映画「ユダヤ人を救った動物園」雑感
2018年 1月 30日 火曜日
オスカー・シンドラーや杉原千畝のようなナチス支配下で自らの危険を冒しても、多くのユダヤ人を救った実話は、映画化やその他の報道であまりにも有名です。映画「ユダヤ人を救った動物園」も、それと同等な人間の尊厳に纏わる実話であり、関わった人たちの勇気ある行動に感銘を覚えました。独ソ不可侵条約でバランスを保っていたポーランドが、1939年その締結によりヒトラーが同国への侵攻を始めました。舞台はワルシャワにある動物園で起きたことで、動物園を営むヤンとアントニーナ夫妻が多くのユダヤ人を動物園の地下の檻に匿い、安全なところに脱出させる実話がドラマの中心でした。動物園をドイツ兵の食料を供給する養豚場にすることを夫妻はドイツ軍に提案し、その餌となる生ゴミをユダヤ人居住区(ゲットー)からトラックで運ぶ際に、ユダヤ人たちを紛れ込ませ、動物園の地下に連れてきたのでした。園内に駐在するドイツ兵にいつ命が狙われてもおかしくない状況で、鬼気迫る演出に私は固唾をのんで進行する映画を観ていました。妻アントニーナを演じたジェシカ・チャステインが秀逸で、女性ならではの優しさと強さを自然に演じていて、とりわけ動物たちとの関わりが素敵でした。
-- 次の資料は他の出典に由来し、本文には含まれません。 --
(* ===== verification/Pic.v ===== *)
(** * Pic: the interrupt controllers, src/src/8259.c and src/src/apic.c

    The functions program the two 8259 controllers through their ports and
    switch the local APIC off through a model-specific register.  What the
    hardware does with a port write is its documented behaviour, stated as
    the law of the interface [Pic8259]: the controllers' registers, as far as
    software sees them, change by [pic_out]. *)
From S2P Require Import Prelude Keyboard.

(** ** Definitions *)
Definition PIC1 : Z := 0x20.
Definition PIC2 : Z := 0xA0.
Definition PIC1_COMMAND : Z := PIC1.
Definition PIC1_DATA : Z := PIC1 + 1.
Definition PIC2_COMMAND : Z := PIC2.
Definition PIC2_DATA : Z := PIC2 + 1.
Definition PIC_EOI : Z := 0x20.
Definition ICW1_ICW4 : Z := 0x01.
Definition ICW1_INIT : Z := 0x10.
Definition ICW4_8086 : Z := 0x01.

Section pic.
Context {S : Type} `{PortIO S}.

Definition PIC_remap (offset1 offset2 : Z) : prog S unit :=
  let a1 := 0xFF in let a2 := 0xFF in
  outb PIC1_COMMAND (Z.lor ICW1_INIT ICW1_ICW4);; io_wait;;
  outb PIC2_COMMAND (Z.lor ICW1_INIT ICW1_ICW4);; io_wait;;
  outb PIC1_DATA (u8 offset1);; io_wait;;
  outb PIC2_DATA (u8 offset2);; io_wait;;
  outb PIC1_DATA 4;; io_wait;;
  outb PIC2_DATA 2;; io_wait;;
  outb PIC1_DATA ICW4_8086;; io_wait;;
  outb PIC2_DATA ICW4_8086;; io_wait;;
  outb PIC1_DATA a1;;
  outb PIC2_DATA a2.

Definition PIC_sendEOI (irq : Z) : prog S unit :=
  (if 8 <=? irq then outb PIC2_COMMAND PIC_EOI else mret tt);;
  outb PIC1_COMMAND PIC_EOI.

Definition IRQ_set_mask (IRQline : Z) : prog S unit :=
  let '(port, IRQline) :=
    if IRQline <? 8 then (PIC1_DATA, IRQline) else (PIC2_DATA, u8 (IRQline - 8)) in
  v ← inb port;
  let value := u8 (Z.lor v (Z.shiftl 1 IRQline)) in
  outb port value.

Definition IRQ_clear_mask (IRQline : Z) : prog S unit :=
  let '(port, IRQline) :=
    if IRQline <? 8 then (PIC1_DATA, IRQline) else (PIC2_DATA, u8 (IRQline - 8)) in
  v ← inb port;
  let value := u8 (Z.land v (Z.lnot (Z.shiftl 1 IRQline))) in
  outb port value.
End pic.

(** The processor's identification and model-specific registers. *)
Class Cpu (S : Type) := {
  cpuid_edx : Z -> prog S Z;
  rdmsr : Z -> prog S Z;
  wrmsr : Z -> Z -> prog S unit
}.

Definition CPUID_FEAT_EDX_APIC : Z := Z.shiftl 1 9.
Definition IA32_APIC_BASE_MSR : Z := 0x1B.
Definition IA32_APIC_BASE_MSR_ENABLE : Z := 0x800.

(** [log] is the printf of the message. *)
Definition check_disable_apic {S} `{Cpu S} (log : prog S unit) : prog S unit :=
  edx ← cpuid_edx 1;
  if negb (Z.land edx CPUID_FEAT_EDX_APIC =? 0)
  then v ← rdmsr IA32_APIC_BASE_MSR;
       wrmsr IA32_APIC_BASE_MSR (Z.land v (u64 (Z.lnot IA32_APIC_BASE_MSR_ENABLE)));;
       log
  else mret tt.

(** ** The controllers as documented *)

(** A controller: the vector of its line 0, its mask register, the
    initialisation words it still expects (0 when it is ready, 3 after ICW1),
    whether ICW4 is one of them, and the lines in service, the highest
    priority first. *)
Record pic := Pic {
  pic_base : Z; pic_mask : Z; pic_expect : nat; pic_icw4 : bool; pic_isr : list Z
}.

Definition pic_command (v : Z) (p : pic) : pic :=
  if Z.testbit v 4 then Pic (pic_base p) 0 3 (Z.testbit v 0) []
  else if Z.land v 0xE0 =? PIC_EOI
  then Pic (pic_base p) (pic_mask p) (pic_expect p) (pic_icw4 p) (tail (pic_isr p))
  else p.

Definition pic_data (v : Z) (p : pic) : pic :=
  match pic_expect p with
  | 3%nat => Pic (Z.land v 0xF8) (pic_mask p) 2 (pic_icw4 p) (pic_isr p)
  | 2%nat => Pic (pic_base p) (pic_mask p) (if pic_icw4 p then 1 else 0) (pic_icw4 p) (pic_isr p)
  | 1%nat => Pic (pic_base p) (pic_mask p) 0 (pic_icw4 p) (pic_isr p)
  | _ => Pic (pic_base p) v 0 (pic_icw4 p) (pic_isr p)
  end.

(** The effect of a port write on master and slave. *)
Definition pic_out (port v : Z) (ps : pic * pic) : pic * pic :=
  let '(m, s) := ps in
  if port =? PIC1_COMMAND then (pic_command v m, s)
  else if port =? PIC1_DATA then (pic_data v m, s)
  else if port =? PIC2_COMMAND then (m, pic_command v s)
  else if port =? PIC2_DATA then (m, pic_data v s)
  else (m, s).

Class Pic8259 (S : Type) `{PortIO S} := {
  pics : S -> pic * pic;
  outb_law port v s : exists s', outb port v s = Ret (tt, s') /\ pics s' = pic_out port v (pics s);
  inb_law1 s : pic_expect (fst (pics s)) = 0%nat ->
    exists s', inb PIC1_DATA s = Ret (pic_mask (fst (pics s)), s') /\ pics s' = pics s;
  inb_law2 s : pic_expect (snd (pics s)) = 0%nat ->
    exists s', inb PIC2_DATA s = Ret (pic_mask (snd (pics s)), s') /\ pics s' = pics s
}.

Section laws.
Context {S : Type} `{Pic8259 S}.

(** Run the next write of the program. *)
Lemma outb_bind {B} port v (f : unit -> prog S B) s :
  exists s', pics s' = pic_out port v (pics s) /\ (outb port v ≫= f) s = f tt s'.
Proof. destruct (outb_law port v s) as (s' & H1 & H2). exists s'. by rewrite (bind_Ret _ _ _ _ _ H1). Qed.

Ltac out_step :=
  prog_norm;
  match goal with
  | |- context [(outb ?p ?v ≫= ?f) ?s] =>
      let s' := fresh "s" in let H1 := fresh "Hp" in let H2 := fresh in
      destruct (outb_bind p v f s) as (s' & H1 & H2); rewrite H2; clear H2
  end.

Ltac last_out :=
  prog_norm;
  match goal with
  | |- context [outb ?p ?v ?s = Ret _] =>
      let s' := fresh "s" in let H1 := fresh "Hr" in let H2 := fresh "Hp" in
      destruct (outb_law p v s) as (s' & H1 & H2); exists s'; split; [exact H1|]
  end.
Ltac pics_back :=
  repeat match goal with
  | Hp : pics ?a = _ |- context [pics ?a] => rewrite Hp; clear Hp
  end.

(** PIC_remap leaves both controllers, whatever their state was, fully
    initialised with the given vector bases (rounded down to a multiple of
    8), no line in service, and every line masked. *)
Theorem PIC_remap_correct offset1 offset2 s :
  exists s', PIC_remap offset1 offset2 s = Ret (tt, s') /\
    pics s' = (Pic (Z.land (u8 offset1) 0xF8) 0xFF 0 true [],
               Pic (Z.land (u8 offset2) 0xF8) 0xFF 0 true []).
Proof.
  unfold PIC_remap, io_wait. repeat out_step. last_out.
  pics_back. by destruct (pics s) as [m sl].
Qed.

(** the end-of-interrupt of a line acknowledges the highest in-service
    line of the master, and of the slave first when the line is one of its
    lines; masks and vectors are not touched. *)
Theorem PIC_sendEOI_correct irq s :
  let pop p := Pic (pic_base p) (pic_mask p) (pic_expect p) (pic_icw4 p) (tail (pic_isr p)) in
  exists s', PIC_sendEOI irq s = Ret (tt, s') /\
    pics s' = (pop (fst (pics s)), if 8 <=? irq then pop (snd (pics s)) else snd (pics s)).
Proof.
  intros pop. unfold PIC_sendEOI. destruct (8 <=? irq); [out_step|]; last_out;
    pics_back; by destruct (pics s).
Qed.

(** The mask registers as one 16-bit word, line 0 in bit 0. *)
Definition irq_masks (ps : pic * pic) : Z :=
  Z.lor (pic_mask (fst ps)) (Z.shiftl (pic_mask (snd ps)) 8).

Definition set_mask (v : Z) (p : pic) : pic :=
  Pic (pic_base p) v (pic_expect p) (pic_icw4 p) (pic_isr p).
Definition set_irq_masks (w : Z) (ps : pic * pic) : pic * pic :=
  (set_mask (u8 w) (fst ps), set_mask (u8 (Z.shiftr w 8)) (snd ps)).

(** Both controllers are initialised and their masks are bytes. *)
Definition pics_ready (ps : pic * pic) : Prop :=
  (pic_expect (fst ps) = 0%nat /\ urange 8 (pic_mask (fst ps))) /\
  (pic_expect (snd ps) = 0%nat /\ urange 8 (pic_mask (snd ps))).

Lemma pic_data_ready v p : pic_expect p = 0%nat -> pic_data v p = set_mask v p.
Proof. unfold pic_data, set_mask. by intros ->. Qed.

(** The bytes of the mask word after bit [i] of it is set or cleared. *)
Ltac mask_bits := 
  intros ? Ha Hb; rewrite <- (wrap_small 8 _ Ha), <- (wrap_small 8 _ Hb);
  case_cmp; f_equal; apply Z.bits_inj'; intros n Hn;
  repeat (rewrite ?Z.setbit_eqb, ?Z.clearbit_eqb, ?Z.shiftl_1_l, ?Z.pow2_bits_eqb by lia;
          autorewrite with bits);
  repeat match goal with
  | |- context [?x <? ?y] => destruct (Z.ltb_spec x y); try lia
  | |- context [?x =? ?y] => destruct (Z.eqb_spec x y); try lia
  | |- context [Z.testbit ?x ?y] => rewrite (Z.testbit_neg_r x y) by lia
  end; simpl; rewrite ?orb_true_r, ?orb_false_r, ?andb_true_r, ?andb_false_r; try reflexivity;
  repeat f_equal; lia.

Lemma mask_setbit a b i :
  0 <= i < 16 -> urange 8 a -> urange 8 b ->
  let w := Z.setbit (Z.lor a (Z.shiftl b 8)) i in
  (u8 w, u8 (Z.shiftr w 8)) =
  if i <? 8 then (u8 (Z.lor a (Z.shiftl 1 i)), b) else (a, u8 (Z.lor b (Z.shiftl 1 (i - 8)))).
Proof. mask_bits. Qed.

Lemma mask_clearbit a b i :
  0 <= i < 16 -> urange 8 a -> urange 8 b ->
  let w := Z.clearbit (Z.lor a (Z.shiftl b 8)) i in
  (u8 w, u8 (Z.shiftr w 8)) =
  if i <? 8 then (u8 (Z.land a (Z.lnot (Z.shiftl 1 i))), b)
  else (a, u8 (Z.land b (Z.lnot (Z.shiftl 1 (i - 8))))).
Proof. mask_bits. Qed.

Lemma set_mask_id p : set_mask (pic_mask p) p = p.
Proof. by destruct p. Qed.

Ltac mask_op law Hm s :=
  let s1 := fresh "s" in let Hr := fresh in let Hp := fresh "Hp" in
  edestruct law as (s1 & Hr & Hp); [done|]; prog_step Hr; last_out;
  pics_back; unfold set_irq_masks, irq_masks; simpl;
  unfold pic_out, PIC1_COMMAND, PIC2_COMMAND, PIC1_DATA, PIC2_DATA, PIC1, PIC2; simpl;
  let Hlo := fresh "Hlo" in let Hhi := fresh "Hhi" in
  cbv zeta in Hm; injection Hm as Hlo Hhi; rewrite Hlo, Hhi;
  destruct (pics s) as [m sl]; simpl in *; rewrite pic_data_ready by done;
  by rewrite set_mask_id.

(** on initialised controllers IRQ_set_mask sets exactly the bit of its
    line in the 16-bit word of the two mask registers, and IRQ_clear_mask
    clears exactly that bit; nothing else of the controllers changes. *)
Theorem IRQ_mask_correct i s :
  0 <= i < 16 -> pics_ready (pics s) ->
  (exists s', IRQ_set_mask i s = Ret (tt, s') /\
     pics s' = set_irq_masks (Z.setbit (irq_masks (pics s)) i) (pics s)) /\
  (exists s', IRQ_clear_mask i s = Ret (tt, s') /\
     pics s' = set_irq_masks (Z.clearbit (irq_masks (pics s)) i) (pics s)).
Proof.
  intros Hi [[Hm1 Hm2] [Hs1 Hs2]].
  pose proof (mask_setbit _ _ i Hi Hm2 Hs2) as Hset.
  pose proof (mask_clearbit _ _ i Hi Hm2 Hs2) as Hclr.
  assert (u8 (i - 8) = i - 8 \/ i < 8) as Hi8
    by (destruct (Z.lt_ge_cases i 8); [by right|left; apply wrap_small; unfold urange; lia]).
  unfold IRQ_set_mask, IRQ_clear_mask.
  destruct (Z.ltb_spec i 8); [|destruct Hi8 as [->|]; [|lia]].
  - split; [mask_op (inb_law1 s) Hset s | mask_op (inb_law1 s) Hclr s].
  - split; [mask_op (inb_law2 s) Hset s | mask_op (inb_law2 s) Hclr s].
Qed.
End laws.

(** ** A concrete machine

    The documented controllers alone, as an instance of the interface: the
    other ports read 0 and ignore writes. *)
Definition pic_in (port : Z) (ps : pic * pic) : Z :=
  if port =? PIC1_DATA then pic_mask (fst ps)
  else if port =? PIC2_DATA then pic_mask (snd ps) else 0.

Section machine.
#[local] Instance pic_ports : PortIO (pic * pic) := {
  inb port := fun ps => Ret (pic_in port ps, ps);
  outb port v := fun ps => Ret (tt, pic_out port v ps)
}.
#[local] Program Instance pic_machine : Pic8259 (pic * pic) := { pics ps := ps }.
Solve Obligations with by intros; eexists.

(** The controllers after PIC_remap, with the timer and the keyboard line open. *)
Definition pics_boot : pic * pic := (Pic 0x20 0xFC 0 true [1], Pic 0x28 0xFF 0 true []).

Lemma IRQ_mask_correct_witness :
  irq_masks pics_boot = 0xFFFC /\
  exists ps, IRQ_clear_mask 14 pics_boot = Ret (tt, ps) /\ irq_masks ps = 0xBFFC.
Proof.
  split; [reflexivity|].
  assert (0 <= 14 < 16) as Hi by lia.
  assert (pics_ready pics_boot) as Hready by (repeat split; simpl; (reflexivity || lia)).
  destruct (proj2 (@IRQ_mask_correct _ pic_ports pic_machine 14 pics_boot Hi Hready))
    as (ps & Hr & Hps).
  exists ps. split; [exact Hr|]. change (pics ps) with ps in Hps. by rewrite Hps.
Defined.
End machine.

(** ** The local APIC *)

(** What check_disable_apic relies on: cpuid does not touch the state, and
    a model-specific register reads back what was written to it. *)
Class MsrCpu (S : Type) `{Cpu S} := {
  features : S -> Z;
  msr : S -> Z -> Z;
  cpuid_law s : cpuid_edx 1 s = Ret (features s, s);
  rdmsr_law i s : rdmsr i s = Ret (msr s i, s);
  wrmsr_law i v s : exists s', wrmsr i v s = Ret (tt, s') /\
    forall j, msr s' j = if j =? i then v else msr s j
}.

(** check_disable_apic clears the enable bit (bit 11) of the APIC base
    register, and no other bit of it or of another register, exactly when
    the processor reports an APIC; without one it does nothing. *)
Theorem check_disable_apic_correct {S} `{MsrCpu S} (log : prog S unit) s :
  (forall t, exists t', log t = Ret (tt, t') /\ forall i, msr t' i = msr t i) ->
  urange 64 (msr s IA32_APIC_BASE_MSR) ->
  exists s', check_disable_apic log s = Ret (tt, s') /\
    (Z.testbit (features s) 9 = false -> s' = s) /\
    (Z.testbit (features s) 9 = true ->
     forall i, msr s' i = if i =? IA32_APIC_BASE_MSR then Z.clearbit (msr s i) 11 else msr s i).
Proof.
  intros Hlog Hr. unfold check_disable_apic. prog_step (cpuid_law s).
  assert (Z.land (features s) CPUID_FEAT_EDX_APIC =? 0 = negb (Z.testbit (features s) 9)) as ->.
  { unfold CPUID_FEAT_EDX_APIC. destruct (Z.testbit (features s) 9) eqn:Hb; simpl.
    - apply Z.eqb_neq. intros Hz. apply (f_equal (fun z => Z.testbit z 9)) in Hz.
      rewrite Z.land_spec, Hb in Hz. done.
    - apply Z.eqb_eq. apply Z.bits_inj'. intros n Hn.
      rewrite Z.land_spec, Z.shiftl_1_l, Z.pow2_bits_eqb, Z.testbit_0_l by lia.
      destruct (Z.eqb_spec 9 n) as [<-|]; [by rewrite Hb|apply andb_false_r]. }
  destruct (Z.testbit (features s) 9); simpl; [|by eexists].
  prog_step (rdmsr_law IA32_APIC_BASE_MSR s).
  destruct (wrmsr_law IA32_APIC_BASE_MSR
    (Z.land (msr s IA32_APIC_BASE_MSR) (u64 (Z.lnot IA32_APIC_BASE_MSR_ENABLE))) s)
    as (s1 & Hw & Hs1).
  prog_step Hw. destruct (Hlog s1) as (s2 & -> & Hs2). exists s2. split; [done|].
  split; [done|]. intros _ i. rewrite Hs2, Hs1. case_cmp; [|done]. subst.
  rewrite <- (wrap_small 64 _ Hr). unfold IA32_APIC_BASE_MSR_ENABLE.
  change 0x800 with (2 ^ 11). apply Z.bits_inj'. intros n Hn.
  rewrite Z.clearbit_eqb. autorewrite with bits. rewrite Z.pow2_bits_eqb by lia.
  destruct (Z.ltb_spec n 64), (Z.eqb_spec 11 n); simpl; rewrite ?andb_true_r, ?andb_false_r; done || lia.
Qed.

Section apic_machine.
(** A processor with an APIC: its state is its registers, base register first. *)
#[local] Instance msr_cpu : Cpu (Z -> Z) := {
  cpuid_edx _ := fun s => Ret (0x200, s);
  rdmsr i := fun s => Ret (s i, s);
  wrmsr i v := fun s => Ret (tt, fun j => if j =? i then v else s j)
}.
#[local] Program Instance msr_machine : MsrCpu (Z -> Z) := { features _ := 0x200; msr s := s }.
Solve Obligations with try (by intros; eexists); done.

Lemma check_disable_apic_correct_witness :
  exists s', check_disable_apic (S := Z -> Z) (mret tt) (fun _ => 0xFEE00900) = Ret (tt, s') /\
    s' 0x1B = 0xFEE00100 /\ s' 0 = 0xFEE00900.
Proof.
  assert (forall t : Z -> Z, exists t', (mret tt : prog (Z -> Z) unit) t = Ret (tt, t') /\ forall i, msr t' i = msr t i)
    as Hlog by (intros t; by exists t).
  assert (urange 64 0xFEE00900) as Hr by (unfold urange; lia).
  destruct (@check_disable_apic_correct _ msr_cpu msr_machine (mret tt) (fun _ => 0xFEE00900) Hlog Hr)
    as (s' & Hrun & _ & Hs').
  exists s'. split; [exact Hrun|]. split; apply (Hs' eq_refl).
Defined.
End apic_machine.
戦争が始まると猛獣や有毒生物がいる動物園はどうなってしまうのか、空爆によって施設が破壊され、それら動物が外部に逃げ出すことを考えれば殺処分しか選択肢はありません。言うなればこうした動物園は、そもそも平和の象徴なんだなぁと改めて私は思いました。飼育員が破壊された動物園にずっと留まっていて、夫妻と力を合わせて動物園再開を誓ったことも心温まるシーンでした。動物も人間も同じ命の行方を巡って深く考えさせられる機会が与えられた映画だったと思いました。